In contrast, relational database systems have a very liberal relationship policy. While you can identify a foreign key, you can create a relationship binding.
It is often taken for granted that SQL is synonymous with RDBMS, but people write SQL drivers for CODASYL, XML, inverted sets, etc.
RDBMS / SQL does not match the accuracy of data or relationships. In fact, an RDBMS is a constant cause of inaccuracies and misperceptions. I do not see how RDBMS offer better data and relationship integrity than, for example, hasoop. Put on a JDO layer - and we can build a network of good and clean relationships between entities in hadoop.
However, I like working with SQL because it gives me the opportunity to script adhoc relations, although I understand that adhoc relations are a constant cause of falsification of relations and problems.
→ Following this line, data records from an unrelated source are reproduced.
(* ===== verification/StateJson.v ===== *)
(** * StateJson: the JSON of a state means the state

    A reader of JSON after RFC 8259, and the meaning of each state as a JSON value:
    what [state_value_json] writes is read back as exactly that value. *)
From stdpp Require Import pretty.
From S2P Require Import Prelude Wire Crypto OtaManager BridgeSession BridgeComponent EntityText.

Import ESPNowOTAManager (dec).

Inductive Json :=
  | JNull
  | JBool (b : bool)
  | JNum (n : Z)
  | JText (s : bytes)
  | JObj (members : list (bytes * Json)).

(** ** The reader *)
Definition hex_value (l : bytes) : option Z :=
  if forallb is_hex l then Some (foldl (fun acc c => 16 * acc + parse_hex_nibble_ c) 0 l) else None.

(** UTF-8 of a code point of the basic plane. *)
Definition utf8 (n : Z) : bytes :=
  if n <? 128 then [n]
  else if n <? 2048 then [192 + n / 64; 128 + n mod 64]
  else [224 + n / 4096; 128 + n / 64 mod 64; 128 + n mod 64].

Definition unescaped (c : Z) : option Z :=
  if (c =? 34) || (c =? 92) || (c =? 47) then Some c
  else if c =? 98 then Some 8
  else if c =? 102 then Some 12
  else if c =? 110 then Some 10
  else if c =? 114 then Some 13
  else if c =? 116 then Some 9
  else None.

(** A string after its opening quote: the content and what follows the closing quote. *)
Fixpoint read_string (l : bytes) : option (bytes * bytes) :=
  match l with
  | [] => None
  | c :: l =>
    if c =? 34 then Some ([], l)
    else if c =? 92 then
      match l with
      | [] => None
      | e :: l1 =>
        if e =? 117 then
          match l1 with
          | a :: b :: c :: d :: l2 =>
            n ← hex_value [a; b; c; d]; r ← read_string l2; Some (utf8 n ++ r.1, r.2)
          | _ => None
          end
        else x ← unescaped e; r ← read_string l1; Some (x :: r.1, r.2)
      end
    else if c <? 32 then None
    else r ← read_string l; Some (c :: r.1, r.2)
  end.

(** Digits, from the left, and what follows them. *)
Fixpoint read_digits (acc : Z) (l : bytes) : Z * bytes :=
  match l with
  | c :: rest => if is_digit c then read_digits (10 * acc + (c - 48)) rest else (acc, l)
  | [] => (acc, [])
  end.

Definition strip (word l : bytes) : option bytes :=
  if bytes_eqb (take (length word) l) word then Some (drop (length word) l) else None.

(** Values without arrays and fractions; [fuel] bounds the nesting and the members. *)
Fixpoint read_json (fuel : nat) (l : bytes) : option (Json * bytes) :=
  match fuel with
  | O => None
  | S fuel =>
    match l with
    | [] => None
    | c :: rest =>
      if c =? 34 then r ← read_string rest; Some (JText r.1, r.2)
      else if c =? 123 then r ← read_members fuel rest; Some (JObj r.1, r.2)
      else if is_digit c then let r := read_digits 0 l in Some (JNum r.1, r.2)
      else match strip (str "true") l, strip (str "false") l, strip (str "null") l with
           | Some rest, _, _ => Some (JBool true, rest)
           | _, Some rest, _ => Some (JBool false, rest)
           | _, _, Some rest => Some (JNull, rest)
           | _, _, _ => None
           end
    end
  end
with read_members (fuel : nat) (l : bytes) : option (list (bytes * Json) * bytes) :=
  match fuel with
  | O => None
  | S fuel =>
    match l with
    | 125 :: rest => Some ([], rest)
    | 34 :: rest =>
      k ← read_string rest;
      match k.2 with
      | 58 :: rest =>
        v ← read_json fuel rest;
        match v.2 with
        | 44 :: rest => more ← read_members fuel rest; Some ((k.1, v.1) :: more.1, more.2)
        | 125 :: rest => Some ([(k.1, v.1)], rest)
        | _ => None
        end
      | _ => None
      end
    | _ => None
    end
  end.

Definition json_value (l : bytes) : option Json :=
  match read_json (S (length l)) l with Some (j, []) => Some j | _ => None end.

(** ** The writer it is compared with *)
Fixpoint render (j : Json) : bytes :=
  match j with
  | JNull => str "null"
  | JBool b => json_bool b
  | JNum n => dec n
  | JText s => quoted_json_string s
  | JObj members =>
    let fix fields members :=
      match members with
      | [] => []
      | (k, v) :: more => [44] ++ quoted_json_string k ++ [58] ++ render v ++ fields more
      end in
    [123] ++ drop 1 (fields members) ++ [125]
  end.

Definition fields (members : list (bytes * Json)) : bytes :=
  members ≫= fun m => [44] ++ quoted_json_string m.1 ++ [58] ++ render m.2.

(** Numbers below 65536 and octets. *)
Fixpoint json_ok (j : Json) : Prop :=
  match j with
  | JNum n => 0 <= n < 65536
  | JText s => bytes_ok s
  | JObj members =>
    let fix all members :=
      match members with
      | [] => True
      | (k, v) :: more => bytes_ok k /\ json_ok v /\ all more
      end in all members
  | _ => True
  end.

Definition members_ok (members : list (bytes * Json)) : Prop :=
  Forall (fun m => bytes_ok m.1 /\ json_ok m.2) members.

Lemma json_ok_obj members : json_ok (JObj members) <-> members_ok members.
Proof.
  unfold members_ok. induction members as [|[k v] ms IH]; [by split|]. rewrite Forall_cons, <-IH. cbn. tauto.
Qed.

Lemma render_obj members : render (JObj members) = [123] ++ drop 1 (fields members) ++ [125].
Proof.
  cbn [render]. do 3 f_equal. induction members as [|[k v] ms IH]; [done|].
  cbn [fields mbind list_bind fst snd]. rewrite IH. by rewrite <-!app_assoc.
Qed.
Being able to work with statistical analysis of business processes and production processes, SQL gave me the opportunity to explore relationships in which no relationships were previously found. Being able to work with statistical analysis gave me ideas that usually didn't appear in the way of SQL programmers.
For example, you should design and normalize your circuit to reflect a set of processes. What you may not understand is that relationships change over time. Statistical characteristics would show that a circuit can no longer be “properly normalized” as it once was. That the main components of the processes have mutated over time. But non-statistical programmers do not understand this and continue to advertise RDBMSs as an ideal solution for data integrity and relationship accuracy.
However, in a database linking relationship, you can link objects in relationships as they appear. When relationships mutate, the relationship naturally mutates with data. Relations and their mutation are documented in a database system without the expensive need to renormalize a schema. At this point, the RDBMS is only good as temporary dbs.
But then you can resist the fact that RDBMS also allows you to flexibly mutate your relationship, since that is what SQL does. True, it is very true - while you are doing BCNF or even 4NF. Otherwise, you will begin to see that your queries and data loaders perform replicated operations. But then, your long years in the RDBMS business still, at least, made you realize that BCNF is very expensive and operationally inefficient, and that we are constantly to blame for 2.5 NFing of our circuits.
To say that RDBMS and SQL promotes data and relationship integrity is a gross, false expression. Either you work for a company that is so tiny, or you don’t stay in your position for more than two years — you won’t see the amount of data or information mutation and problems caused by the RDBMS. Violation of the DBMS is the reason that managers are limited in presentation by computer applications and the reason for financial failures of companies that do not see changes in market behavior, because their views were limited to programmers whose views were limited to their respect for their favorite RDBMS Schemes.
That’s why SQL programmers don’t understand why your company’s statistics refuses to use your application, which you developed carefully, but they used a college intern to write SQL to upload data to their personal servers and to let your company managers trust accountants and statistics, and not your elegant multi-tier applications due to the inability of your applications to mutate with processes.
This may not be possible, but I still urge you to get some statistical insight to understand how processes mutate over time so that you can make the right technological decision.
The reason people don't switch to SQL-less is the lack of a good scripting environment, such as SQL, to do adhoc relationship analysis. Not because SQL-less technology does not match accuracy or integrity. Adhoc relationship analysis is very important these days thanks to the fast and flexible approaches and application development strategies we currently have.